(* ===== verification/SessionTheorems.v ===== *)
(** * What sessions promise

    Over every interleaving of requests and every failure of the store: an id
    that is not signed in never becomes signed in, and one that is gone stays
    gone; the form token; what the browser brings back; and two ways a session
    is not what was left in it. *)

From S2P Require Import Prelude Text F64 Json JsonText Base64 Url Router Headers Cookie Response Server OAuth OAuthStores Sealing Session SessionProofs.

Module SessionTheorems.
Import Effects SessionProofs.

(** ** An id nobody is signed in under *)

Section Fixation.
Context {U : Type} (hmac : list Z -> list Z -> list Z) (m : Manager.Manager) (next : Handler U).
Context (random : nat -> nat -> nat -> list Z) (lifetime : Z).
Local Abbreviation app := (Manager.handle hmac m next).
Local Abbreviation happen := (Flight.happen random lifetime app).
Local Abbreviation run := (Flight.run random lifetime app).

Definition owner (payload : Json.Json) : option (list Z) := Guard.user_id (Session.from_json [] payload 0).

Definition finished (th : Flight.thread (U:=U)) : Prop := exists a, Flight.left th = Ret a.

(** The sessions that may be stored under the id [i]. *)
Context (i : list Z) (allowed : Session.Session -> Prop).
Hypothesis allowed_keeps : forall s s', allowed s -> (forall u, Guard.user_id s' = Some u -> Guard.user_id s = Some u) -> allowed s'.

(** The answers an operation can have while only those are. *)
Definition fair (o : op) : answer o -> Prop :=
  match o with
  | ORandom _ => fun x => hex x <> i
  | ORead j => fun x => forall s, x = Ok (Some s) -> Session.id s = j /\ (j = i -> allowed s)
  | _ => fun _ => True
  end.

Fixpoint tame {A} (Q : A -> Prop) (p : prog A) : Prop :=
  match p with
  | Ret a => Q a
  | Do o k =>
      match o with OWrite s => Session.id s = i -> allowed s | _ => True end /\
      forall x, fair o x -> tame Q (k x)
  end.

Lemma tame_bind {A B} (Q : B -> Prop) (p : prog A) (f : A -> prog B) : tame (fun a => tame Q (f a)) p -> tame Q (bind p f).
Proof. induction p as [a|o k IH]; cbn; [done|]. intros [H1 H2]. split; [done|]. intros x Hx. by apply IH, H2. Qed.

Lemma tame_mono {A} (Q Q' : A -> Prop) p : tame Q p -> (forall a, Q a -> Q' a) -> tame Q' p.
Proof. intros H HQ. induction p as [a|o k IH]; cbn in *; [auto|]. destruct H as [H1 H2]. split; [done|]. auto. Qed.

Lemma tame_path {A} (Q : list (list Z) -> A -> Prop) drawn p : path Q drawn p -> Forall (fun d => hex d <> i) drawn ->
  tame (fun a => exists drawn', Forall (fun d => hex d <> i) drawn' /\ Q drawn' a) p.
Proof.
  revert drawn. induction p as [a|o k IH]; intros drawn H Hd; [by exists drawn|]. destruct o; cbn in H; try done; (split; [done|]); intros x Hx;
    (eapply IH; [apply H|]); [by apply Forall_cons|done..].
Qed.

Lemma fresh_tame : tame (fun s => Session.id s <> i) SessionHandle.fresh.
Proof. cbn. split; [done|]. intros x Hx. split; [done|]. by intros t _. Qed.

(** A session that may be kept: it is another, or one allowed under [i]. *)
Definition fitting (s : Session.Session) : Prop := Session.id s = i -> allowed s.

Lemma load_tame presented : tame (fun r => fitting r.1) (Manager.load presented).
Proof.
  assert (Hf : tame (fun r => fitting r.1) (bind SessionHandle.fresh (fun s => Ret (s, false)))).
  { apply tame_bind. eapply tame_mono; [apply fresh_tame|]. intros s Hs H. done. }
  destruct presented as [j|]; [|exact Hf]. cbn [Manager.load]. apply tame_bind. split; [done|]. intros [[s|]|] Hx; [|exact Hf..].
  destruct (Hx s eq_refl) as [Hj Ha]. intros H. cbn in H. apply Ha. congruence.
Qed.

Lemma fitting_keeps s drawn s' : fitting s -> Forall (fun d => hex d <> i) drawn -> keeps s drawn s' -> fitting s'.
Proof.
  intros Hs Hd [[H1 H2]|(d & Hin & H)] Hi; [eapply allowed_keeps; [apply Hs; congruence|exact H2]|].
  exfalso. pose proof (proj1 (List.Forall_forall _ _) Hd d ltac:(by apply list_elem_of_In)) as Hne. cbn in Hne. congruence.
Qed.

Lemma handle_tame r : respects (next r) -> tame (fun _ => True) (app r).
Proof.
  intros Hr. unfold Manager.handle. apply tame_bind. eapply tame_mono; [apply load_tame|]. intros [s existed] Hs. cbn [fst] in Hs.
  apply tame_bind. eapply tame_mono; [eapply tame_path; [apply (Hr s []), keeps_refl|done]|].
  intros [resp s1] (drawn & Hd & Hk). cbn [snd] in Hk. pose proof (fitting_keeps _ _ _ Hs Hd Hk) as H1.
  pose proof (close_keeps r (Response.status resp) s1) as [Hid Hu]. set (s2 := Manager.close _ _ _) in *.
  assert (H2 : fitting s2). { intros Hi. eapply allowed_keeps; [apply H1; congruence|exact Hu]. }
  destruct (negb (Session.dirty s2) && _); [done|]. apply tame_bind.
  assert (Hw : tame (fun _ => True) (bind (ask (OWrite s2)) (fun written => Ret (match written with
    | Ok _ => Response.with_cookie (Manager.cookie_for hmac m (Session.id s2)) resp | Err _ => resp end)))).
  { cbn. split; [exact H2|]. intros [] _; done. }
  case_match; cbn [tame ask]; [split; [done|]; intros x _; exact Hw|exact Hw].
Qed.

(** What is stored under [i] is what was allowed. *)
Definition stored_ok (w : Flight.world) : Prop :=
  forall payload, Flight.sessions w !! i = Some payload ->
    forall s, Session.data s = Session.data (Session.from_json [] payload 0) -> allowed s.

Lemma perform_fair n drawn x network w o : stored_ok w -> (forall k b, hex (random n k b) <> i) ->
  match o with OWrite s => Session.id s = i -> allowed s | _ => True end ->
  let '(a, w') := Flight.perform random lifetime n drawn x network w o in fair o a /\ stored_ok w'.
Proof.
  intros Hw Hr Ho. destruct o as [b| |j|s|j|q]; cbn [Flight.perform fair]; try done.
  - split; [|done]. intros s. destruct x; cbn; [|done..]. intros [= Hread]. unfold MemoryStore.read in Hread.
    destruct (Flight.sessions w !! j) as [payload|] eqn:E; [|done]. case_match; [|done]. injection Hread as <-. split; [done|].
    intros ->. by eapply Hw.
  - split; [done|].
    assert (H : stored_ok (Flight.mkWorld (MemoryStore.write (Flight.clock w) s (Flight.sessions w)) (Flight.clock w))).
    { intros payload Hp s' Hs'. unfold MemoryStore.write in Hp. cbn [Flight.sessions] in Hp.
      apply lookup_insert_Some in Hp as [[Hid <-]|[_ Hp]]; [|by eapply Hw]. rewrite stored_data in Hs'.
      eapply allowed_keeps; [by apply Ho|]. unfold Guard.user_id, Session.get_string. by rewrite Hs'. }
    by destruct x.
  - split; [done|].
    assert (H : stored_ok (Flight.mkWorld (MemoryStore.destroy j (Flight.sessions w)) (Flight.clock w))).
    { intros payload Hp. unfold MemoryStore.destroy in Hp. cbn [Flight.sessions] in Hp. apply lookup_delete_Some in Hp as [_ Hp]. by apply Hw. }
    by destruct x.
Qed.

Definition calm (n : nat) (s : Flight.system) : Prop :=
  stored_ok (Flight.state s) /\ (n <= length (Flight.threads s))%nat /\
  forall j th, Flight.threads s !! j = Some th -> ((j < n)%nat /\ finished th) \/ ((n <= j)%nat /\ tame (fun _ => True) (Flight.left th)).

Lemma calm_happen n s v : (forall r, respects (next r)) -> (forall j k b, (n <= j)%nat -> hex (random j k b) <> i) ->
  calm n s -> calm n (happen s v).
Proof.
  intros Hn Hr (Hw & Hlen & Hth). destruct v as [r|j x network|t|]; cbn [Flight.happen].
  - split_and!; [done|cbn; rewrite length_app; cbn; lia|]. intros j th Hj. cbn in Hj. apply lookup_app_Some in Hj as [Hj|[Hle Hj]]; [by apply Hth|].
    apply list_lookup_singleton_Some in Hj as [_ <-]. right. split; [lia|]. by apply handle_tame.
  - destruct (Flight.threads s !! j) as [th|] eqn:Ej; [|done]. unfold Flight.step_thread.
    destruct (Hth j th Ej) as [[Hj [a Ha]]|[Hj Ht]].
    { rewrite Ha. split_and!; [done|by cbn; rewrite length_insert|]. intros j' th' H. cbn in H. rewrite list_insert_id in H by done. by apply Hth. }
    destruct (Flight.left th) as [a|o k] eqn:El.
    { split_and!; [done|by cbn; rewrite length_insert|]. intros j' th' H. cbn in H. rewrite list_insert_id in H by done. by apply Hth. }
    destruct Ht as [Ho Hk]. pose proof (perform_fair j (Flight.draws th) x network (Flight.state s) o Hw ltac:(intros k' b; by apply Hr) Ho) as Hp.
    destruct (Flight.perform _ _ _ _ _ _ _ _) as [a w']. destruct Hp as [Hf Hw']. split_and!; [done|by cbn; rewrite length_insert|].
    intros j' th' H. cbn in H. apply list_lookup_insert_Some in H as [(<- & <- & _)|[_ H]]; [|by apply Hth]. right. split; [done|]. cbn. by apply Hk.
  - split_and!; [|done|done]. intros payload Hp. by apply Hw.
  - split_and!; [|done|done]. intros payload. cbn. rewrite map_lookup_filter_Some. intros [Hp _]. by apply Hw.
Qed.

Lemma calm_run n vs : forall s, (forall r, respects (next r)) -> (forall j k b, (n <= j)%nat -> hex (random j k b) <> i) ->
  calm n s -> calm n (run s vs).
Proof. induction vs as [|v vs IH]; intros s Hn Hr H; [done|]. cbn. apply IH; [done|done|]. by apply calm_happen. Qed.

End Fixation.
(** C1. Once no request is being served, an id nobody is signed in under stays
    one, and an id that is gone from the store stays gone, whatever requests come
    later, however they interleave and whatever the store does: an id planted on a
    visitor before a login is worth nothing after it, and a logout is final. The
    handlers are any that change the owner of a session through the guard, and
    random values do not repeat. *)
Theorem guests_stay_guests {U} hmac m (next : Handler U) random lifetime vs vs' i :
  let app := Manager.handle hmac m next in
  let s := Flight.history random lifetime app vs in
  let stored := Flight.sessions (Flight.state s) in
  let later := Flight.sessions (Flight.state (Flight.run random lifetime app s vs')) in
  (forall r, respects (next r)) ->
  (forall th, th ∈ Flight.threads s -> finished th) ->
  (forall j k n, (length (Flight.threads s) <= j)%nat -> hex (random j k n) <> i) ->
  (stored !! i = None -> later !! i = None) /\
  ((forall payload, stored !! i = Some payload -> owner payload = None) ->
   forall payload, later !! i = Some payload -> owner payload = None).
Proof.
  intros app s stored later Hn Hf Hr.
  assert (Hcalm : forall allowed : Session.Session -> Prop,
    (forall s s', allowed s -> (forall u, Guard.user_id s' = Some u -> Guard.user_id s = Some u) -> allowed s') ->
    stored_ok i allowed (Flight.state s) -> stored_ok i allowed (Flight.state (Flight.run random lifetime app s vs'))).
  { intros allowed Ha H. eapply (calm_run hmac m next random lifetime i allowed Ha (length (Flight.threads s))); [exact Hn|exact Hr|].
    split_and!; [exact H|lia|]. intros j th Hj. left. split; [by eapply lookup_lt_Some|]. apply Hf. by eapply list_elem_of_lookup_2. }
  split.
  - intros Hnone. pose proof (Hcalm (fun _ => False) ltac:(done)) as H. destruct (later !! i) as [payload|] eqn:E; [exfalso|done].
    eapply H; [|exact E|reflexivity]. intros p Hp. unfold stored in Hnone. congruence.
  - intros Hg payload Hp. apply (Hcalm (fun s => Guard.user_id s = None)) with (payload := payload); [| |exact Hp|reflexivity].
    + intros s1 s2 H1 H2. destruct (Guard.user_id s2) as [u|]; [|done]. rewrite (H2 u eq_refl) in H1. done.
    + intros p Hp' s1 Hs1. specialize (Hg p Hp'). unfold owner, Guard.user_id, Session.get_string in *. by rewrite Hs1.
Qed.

WHAT YOU WILL DO
Please copy, exactly and with nothing else, the lines above beginning at the line that has "hmac m (next" and ending with the line that has "let stored := Flight.sessions".

RESULT
Theorem guests_stay_guests {U} hmac m (next : Handler U) random lifetime vs vs' i :
  let app := Manager.handle hmac m next in
  let s := Flight.history random lifetime app vs in
  let stored := Flight.sessions (Flight.state s) in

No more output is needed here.